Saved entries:

* * *

(** * cxstructs::vec — the growable buffer of CXStructures

    A shallow embedding of [src/datastructures/vec.h] and the properties of
    its capacity management.

    - The heap block behind [arr_] is a [list T]; its length is the number
      of slots that [new T[n]] handed out, which the class never records
      and which may differ from the capacity field [len_].
    - The counters [size_], [len_], [minlen_] are [uint_32_cx]
      ([uint_fast32_t], 64 bits wide on the LP64 targets the header is
      built for); they are integers in [Z] and every place where the code
      can wrap or convert is written with [wrap_u], [wrap_s], [to_int].
    - A member function is a function from the object to an [outcome]: it
      returns, throws [std::out_of_range], fails to allocate, or runs into
      undefined behaviour (a read or write outside the block, a read from a
      block that has been released, an inverted iterator range, a signed
      overflow).
    - [add] and [remove] take their element as [const T&].  The reference
      is a [cref]: an object of the caller, or a slot of the buffer's own
      block as handed out by [operator[]] and [at]; such a slot is gone once
      [grow] or [shrink] has released the block. *)

From stdpp Require Import base numbers list option gmap strings.

#[local] Open Scope Z_scope.

(** * The embedding *)

(** ** Machine integers *)

(** Width of [uint_fast32_t] / [int_fast32_t]. *)
Definition fast_bits : Z := 64.

(** Conversion to [uint_32_cx]: reduction modulo [2^64]. *)
Definition wrap_u (z : Z) : Z := z mod 2 ^ fast_bits.

(** Conversion to [int_32_cx]: the two's complement reading. *)
Definition wrap_s (z : Z) : Z :=
  let u := wrap_u z in
  if u <? 2 ^ (fast_bits - 1) then u else u - 2 ^ fast_bits.

Definition INT_MAX : Z := 2 ^ 31 - 1.

(** Conversion to [int] (32 bits), as in [int i = size_ - 1]. *)
Definition to_int (z : Z) : Z :=
  let u := z mod 2 ^ 32 in
  if u <? 2 ^ 31 then u else u - 2 ^ 32.

(** [x *= 1.5] on an unsigned counter: the product is formed in double
    precision and truncated.  Below [2^51] both conversions are exact and
    the result is [floor (3 * x / 2)]; [new_array] refuses larger blocks, so
    no object ever carries a larger counter into this function. *)
Definition scale_1_5 (x : Z) : Z := 3 * x / 2.

(** The expression [x / 6 < 64 ? 0 : x / 6] that every constructor, [grow]
    and [shrink] use for [minlen_]. *)
Definition lower_bound (x : Z) : Z := if x / 6 <? 64 then 0 else x / 6.

(** The largest block [new T[n]] can return: the user address space of the
    LP64 targets holds [2^47] bytes.  A larger request throws
    [std::bad_alloc]. *)
Definition max_slots : Z := 2 ^ 47.

(** ** Outcomes *)

Inductive outcome (S A : Type) : Type :=
| Done (a : A) (s : S)   (* normal return, with the object afterwards *)
| OutOfRange (s : S)     (* std::out_of_range, with the object at the throw *)
| BadAlloc               (* operator new[] failed *)
| Undefined              (* undefined behaviour *)
| NoFuel.                (* a loop was cut off by its iteration budget *)

Arguments Done {S A} a s.
Arguments OutOfRange {S A} s.
Arguments BadAlloc {S A}.
Arguments Undefined {S A}.
Arguments NoFuel {S A}.

Definition bind {S A B : Type} (m : S → outcome S A) (k : A → S → outcome S B)
    : S → outcome S B :=
  λ s, match m s with
       | Done a s' => k a s'
       | OutOfRange s' => OutOfRange s'
       | BadAlloc => BadAlloc
       | Undefined => Undefined
       | NoFuel => NoFuel
       end.

Definition ret {S A : Type} (a : A) : S → outcome S A := λ s, Done a s.

(** A member function called on the object a constructor returned. *)
Definition call {S A B : Type} (c : outcome S A) (m : S → outcome S B)
    : outcome S B :=
  match c with
  | Done _ s => m s
  | OutOfRange s => OutOfRange s
  | BadAlloc => BadAlloc
  | Undefined => Undefined
  | NoFuel => NoFuel
  end.

(** What a call returned, when it returned. *)
Definition value_of {S A : Type} (c : outcome S A) : option A :=
  match c with Done a _ => Some a | _ => None end.

(** The object a call left behind, when it returned. *)
Definition object_of {S A : Type} (c : outcome S A) : option S :=
  match c with Done _ s => Some s | _ => None end.

Declare Scope vec_scope.
Delimit Scope vec_scope with vec.
Notation "x <- m ;; k" := (bind m (λ x, k))
  (at level 100, m at next level, right associativity) : vec_scope.
Notation "m ;;; k" := (bind m (λ _, k))
  (at level 100, right associativity) : vec_scope.
Notation "c ⊳ m" := (call c m) (at level 60, right associativity) : vec_scope.

(** ** Iterator ranges *)

Section ranges.
Context {T : Type}.

(** [std::move (src + first, src + last, dst + d)] and [std::copy] with
    the same arguments: the slots [[d, d + (last - first))] of [dst]
    receive [src[first .. last)].  The range must not be inverted and
    both ranges must lie inside their blocks.  When [src] and [dst] are
    the same block and [d <= first] the forward element-wise copy reads
    every source slot before it is overwritten, so the result is the same.
    Moved-from slots keep their value (trivially copyable [T]). *)
Definition std_move (src : list T) (first last : Z) (dst : list T) (d : Z)
    : option (list T) :=
  if bool_decide (0 ≤ first ∧ first ≤ last ∧ last ≤ Z.of_nat (length src)
                  ∧ 0 ≤ d ∧ d + (last - first) ≤ Z.of_nat (length dst))
  then Some (take (Z.to_nat d) dst
             ++ take (Z.to_nat (last - first)) (drop (Z.to_nat first) src)
             ++ drop (Z.to_nat (d + (last - first))) dst)
  else None.

(** [arr[i]] as an rvalue. *)
Definition read (arr : list T) (i : Z) : option T :=
  if bool_decide (0 ≤ i) then arr !! Z.to_nat i else None.

(** [arr[i] = x]. *)
Definition write (arr : list T) (i : Z) (x : T) : option (list T) :=
  if bool_decide (0 ≤ i ∧ i < Z.of_nat (length arr)) then Some (<[Z.to_nat i := x]> arr)
  else None.

(** A [const T&] argument of a member function: a reference to an object
    outside the buffer's block (a local variable, a temporary), or the
    reference to slot [i] of the block the call starts on, as [operator[]]
    and [at] return it. *)
Inductive cref : Type :=
| Outside (x : T)
| Slot (i : Z).

(** Reading through the reference, with [arr] the block the call started
    on and [freed] telling whether the call has run [delete[]] on it since:
    a reference into a deleted block dangles, and so does one past the
    block. *)
Definition deref (e : cref) (freed : bool) (arr : list T) : option T :=
  match e with
  | Outside x => Some x
  | Slot i => if freed then None else read arr i
  end.
End ranges.

Arguments cref T : clear implicits.

(** ** The class *)

Section vec.
Context {T : Type} `{EqDecision T}.

(** What a slot of a fresh [new T[n]] holds: the default-constructed
    [T], or for a scalar [T] whatever the allocator left there. *)
Variable dflt : T.

Record vec : Type := Vec {
  arr_ : list T;     (* T* arr_: the block it points to *)
  size_ : Z;         (* number of live elements *)
  len_ : Z;          (* recorded capacity *)
  minlen_ : Z        (* shrink threshold *)
}.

* * *

* _WHAT IS EXPECTED_: Wherever the word "released" turns up in the records, copy out the line it is on.

* _RESULT OF THE TASK_:
      block that has been released, an inverted iterator range, a signed
      [grow] or [shrink] has released the block. *)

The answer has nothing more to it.